Most of these plantations are legal, but illegal logging is a problem Indonesia is struggling to face. In 2003, it’s estimated that up to 88% of timber logged in Indonesia was illegal, affecting 37 out of 41 national parks. Most of the timber goes to China, Japan and other Asian markets, with the remainder heading to Europe and the USA. Many unwitting consumers in the West purchase the Asian timber products once they are exported. The Indonesian government has put laws in place to prevent illegal logging, but lacks the resources to police and prosecute offenders.

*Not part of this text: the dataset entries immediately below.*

(* ===== verification/KeObjects.v ===== *)
(** * Events, semaphores and mutants ([KE/EVENTOBJ.C], [SEMPHOBJ.C], [MUTNTOBJ.C])

    Each routine as its source has it: the dispatcher lock is acquired, the object
    changed, waiters tested, and the lock released, or kept when the caller goes
    on to wait ([Wait]). [None] stands for a state no caller may present (an
    object that does not exist or is of another type) and for nothing else. *)

From stdpp Require Import base list numbers option gmap.
From S2P Require Import Prelude KeState KeSched KeWait.

(** The tail of every routine with a [Wait] argument: the lock stays held and the
    interrupt level to return to is left in the thread, or the lock is released. *)
Definition leave_dispatcher (Thread : tid) (Wait : bool) (OldIrql : Z) (s : KSTATE) :
    option KSTATE :=
  if Wait then
    th ← Threads s !! Thread;
    Some (put_thread Thread (th <| WaitIrql := OldIrql |>) s)
  else KiUnlockDispatcherDatabase OldIrql s.

Definition set_wait_next (Thread : tid) (Wait : bool) (s : KSTATE) : option KSTATE :=
  th ← Threads s !! Thread; Some (put_thread Thread (th <| WaitNext := Wait |>) s).

(** [Event->Header.SignalState = ...] *)
Definition set_signal (o : oid) (v : Z) (s : KSTATE) : option KSTATE :=
  ob ← Objects s !! o; Some (put_object o (ob <| SignalState := v |>) s).

(** ** Events *)

Definition KeInitializeEvent (o : oid) (Type_ : KBODY) (State : bool) (s : KSTATE) : KSTATE :=
  put_object o (mkObject Type_ (if State then 1 else 0) []) s.

Definition KeInitializeEventPair (EventLow EventHigh : oid) (s : KSTATE) : KSTATE :=
  KeInitializeEvent EventHigh SynchronizationEvent false
    (KeInitializeEvent EventLow SynchronizationEvent false s).

Definition KeClearEvent (o : oid) (s : KSTATE) : option KSTATE := set_signal o 0 s.

Definition KeReadStateEvent (o : oid) (s : KSTATE) : option Z :=
  ob ← Objects s !! o; Some (SignalState ob).

Definition KePulseEvent (o : oid) (Increment : Z) (Wait : bool) (s : KSTATE) :
    option (outcome * KSTATE) :=
  let Thread := CurrentThread s in
  let '(s, OldIrql) := KiLockDispatcherDatabase s in
  ob ← Objects s !! o;
  let OldState := SignalState ob in
  s ← set_wait_next Thread Wait s;
  s ← (if (OldState =? 0) && bool_decide (WaitListHead ob ≠ [])
       then KiWaitTest o Increment (put_object o (ob <| SignalState := 1 |>) s)
       else Some s);
  s ← set_signal o 0 s;
  s ← leave_dispatcher Thread Wait OldIrql s;
  Some (Returned OldState, s).

Definition KeResetEvent (o : oid) (s : KSTATE) : option (outcome * KSTATE) :=
  let '(s, OldIrql) := KiLockDispatcherDatabase s in
  ob ← Objects s !! o;
  let OldState := SignalState ob in
  s ← set_signal o 0 s;
  s ← KiUnlockDispatcherDatabase OldIrql s;
  Some (Returned OldState, s).

Definition KeSetEvent (o : oid) (Increment : Z) (Wait : bool) (s : KSTATE) :
    option (outcome * KSTATE) :=
  let '(s, OldIrql) := KiLockDispatcherDatabase s in
  ob ← Objects s !! o;
  let OldState := SignalState ob in
  s ← (if OldState =? 0 then
         let s := put_object o (ob <| SignalState := 1 |>) s in
         if decide (WaitListHead ob = []) then Some s else KiWaitTest o Increment s
       else Some s);
  let Thread := CurrentThread s in
  s ← (if Wait then set_wait_next Thread Wait s else Some s);
  s ← leave_dispatcher Thread Wait OldIrql s;
  Some (Returned OldState, s).

(** The event of a fast mutex: the first waiter is unwaited, and returned. *)
Definition KeSetEventBoostPriority (o : oid) (s : KSTATE) : option (option tid * KSTATE) :=
  let '(s, OldIrql) := KiLockDispatcherDatabase s in
  ob ← Objects s !! o;
  let s := put_object o (ob <| SignalState := 1 |>) s in
  '(r, s) ← match WaitListHead ob with
            | [] => Some (None, s)
            | (WaitThread, _) :: _ =>
                s ← KiUnwaitThread WaitThread STATUS_SUCCESS 1
                      (put_object o (ob <| SignalState := 0 |>) s);
                Some (Some WaitThread, s)
            end;
  s ← KiUnlockDispatcherDatabase OldIrql s;
  Some (r, s).

(** ** Semaphores *)

Definition KeInitializeSemaphore (o : oid) (Count Limit : Z) (s : KSTATE) : KSTATE :=
  put_object o (mkObject (SemaphoreObject Limit) Count []) s.

Definition KeReadStateSemaphore (o : oid) (s : KSTATE) : option Z :=
  ob ← Objects s !! o; Some (SignalState ob).

Definition KeReleaseSemaphore (o : oid) (Increment Adjustment : Z) (Wait : bool) (s : KSTATE) :
    option (outcome * KSTATE) :=
  let Thread := CurrentThread s in
  let '(s, OldIrql) := KiLockDispatcherDatabase s in
  ob ← Objects s !! o;
  match Body ob with
  | SemaphoreObject Limit =>
      let OldState := SignalState ob in
      let NewState := s32 (OldState + Adjustment) in
      if (Limit <? NewState) || (NewState <? OldState) then
        s ← KiUnlockDispatcherDatabase OldIrql s;
        Some (Raised STATUS_SEMAPHORE_LIMIT_EXCEEDED, s)
      else
        s ← set_wait_next Thread Wait (put_object o (ob <| SignalState := NewState |>) s);
        s ← (if (OldState =? 0) && bool_decide (WaitListHead ob ≠ [])
             then KiWaitTest o Increment s else Some s);
        s ← leave_dispatcher Thread Wait OldIrql s;
        Some (Returned OldState, s)
  | _ => None
  end.

(** ** Mutants *)

Definition KeInitializeMutant (o : oid) (InitialOwner : bool) (s : KSTATE) : option KSTATE :=
  if InitialOwner then
    let Thread := CurrentThread s in
    th ← Threads s !! Thread;
    Some (put_thread Thread (th <| MutantList := MutantList th ++ [o] |>)
            (put_object o (mkObject (MutantObject (Some Thread) false 0) 0 []) s))
  else Some (put_object o (mkObject (MutantObject None false 0) 1 []) s).

Definition KeInitializeMutex (o : oid) (s : KSTATE) : KSTATE :=
  put_object o (mkObject (MutantObject None false 1) 1 []) s.

Definition KeReadStateMutant (o : oid) (s : KSTATE) : option Z :=
  ob ← Objects s !! o; Some (SignalState ob).

(** [RemoveEntryList(&Mutant->MutantListEntry)]: the mutant leaves the list of
    its owner. *)
Definition remove_mutant (o : oid) (OwnerThread : option tid) (s : KSTATE) : option KSTATE :=
  w ← OwnerThread;
  th ← Threads s !! w;
  Some (put_thread w (th <| MutantList := filter (λ x, x ≠ o) (MutantList th) |>) s).

(** The thread gets its kernel APCs back; pending ones are requested. *)
Definition enable_apcs (Thread : tid) (ApcDisable : Z) (s : KSTATE) : option KSTATE :=
  th ← Threads s !! Thread;
  let th := th <| KernelApcDisable := u8 (KernelApcDisable th + ApcDisable) |> in
  Some (if (KernelApcDisable th =? 0) && KernelApcQueued th
        then put_thread Thread (th <| KernelApcPending := true |>) s <| ApcInterrupt := true |>
        else put_thread Thread th s).

(** The mutant's signal state became one. *)
Definition free_mutant (o : oid) (Thread : tid) (OldState Increment : Z) (s : KSTATE) :
    option KSTATE :=
  ob ← Objects s !! o;
  match Body ob with
  | MutantObject OwnerThread Abandoned ApcDisable =>
      s ← (if OldState <=? 0 then
             s ← remove_mutant o OwnerThread s; enable_apcs Thread ApcDisable s
           else Some s);
      let s := put_object o (ob <| Body := MutantObject None Abandoned ApcDisable |>) s in
      if decide (WaitListHead ob = []) then Some s else KiWaitTest o Increment s
  | _ => None
  end.

(** [Mutant->Abandoned]. *)
Definition is_abandoned (ob : KOBJECT) : option bool :=
  match Body ob with MutantObject _ Abandoned _ => Some Abandoned | _ => None end.

Definition KeReleaseMutant (o : oid) (Increment : Z) (Abandoned Wait : bool) (s : KSTATE) :
    option (outcome * KSTATE) :=
  let Thread := CurrentThread s in
  let '(s, OldIrql) := KiLockDispatcherDatabase s in
  ob ← Objects s !! o;
  let OldState := SignalState ob in
  s ← set_wait_next Thread Wait s;
  match Body ob with
  | MutantObject OwnerThread _ ApcDisable =>
      if negb Abandoned && negb (bool_decide (OwnerThread = Some Thread)) then
        s ← KiUnlockDispatcherDatabase OldIrql s;
        ob ← Objects s !! o;
        a ← is_abandoned ob;
        Some (Raised (if a : bool then STATUS_ABANDONED else STATUS_MUTANT_NOT_OWNED), s)
      else
        let ob := if Abandoned
                  then ob <| SignalState := 1 |> <| Body := MutantObject OwnerThread true ApcDisable |>
                  else ob <| SignalState := s32 (SignalState ob + 1) |> in
        let s := put_object o ob s in
        s ← (if SignalState ob =? 1 then free_mutant o Thread OldState Increment s else Some s);
        s ← leave_dispatcher Thread Wait OldIrql s;
        Some (Returned OldState, s)
  | _ => None
  end.

Definition KeReleaseMutex (o : oid) (Wait : bool) (s : KSTATE) : option (outcome * KSTATE) :=
  KeReleaseMutant o 1 false Wait s.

Other dangers to the orangutans include poaching and the bushmeat trade. As their habitat shrinks, orangutans increasingly come into conflict with humans. Sometimes they wander into plantations and gardens in search of food, causing villagers to consider them as pests. Either through ignorance of the law, or deliberate contravention of it due to hunger or poverty, local people then hunt the interloping animals. When adult females are killed, their babies are sold as pets, their skulls can be sold as valuable curios, and their flesh can be eaten. When threatened species are hunted (usually illegally, unsustainably and commercially), the meat is known as bushmeat, the sale of which contributes to the extinction crisis.

Unfortunately the illegal pet trade is still thriving, with many orphaned baby orangutans falling into the hands of unscrupulous traffickers. It is estimated that for every orangutan that reaches the pet market, four orangutans die in prior attempts. Causes of death include falls to the forest floor due to their mother’s death (usually by gunshot), trauma after the same (possibly having seeing their mother killed and eaten), succumbing to disease (often contracted from humans), or an inability to survive the poor conditions in which they are kept following their capture. Like all ‘wild’ animals, orangutans make bad pets: they might look adorable when they’re little, but they grow up into large, unmanageable adults who can be dangerous to humans and can’t be kept in confined spaces. Killing mother orangutans to take their babies has a devastating effect on the precarious survival of the species.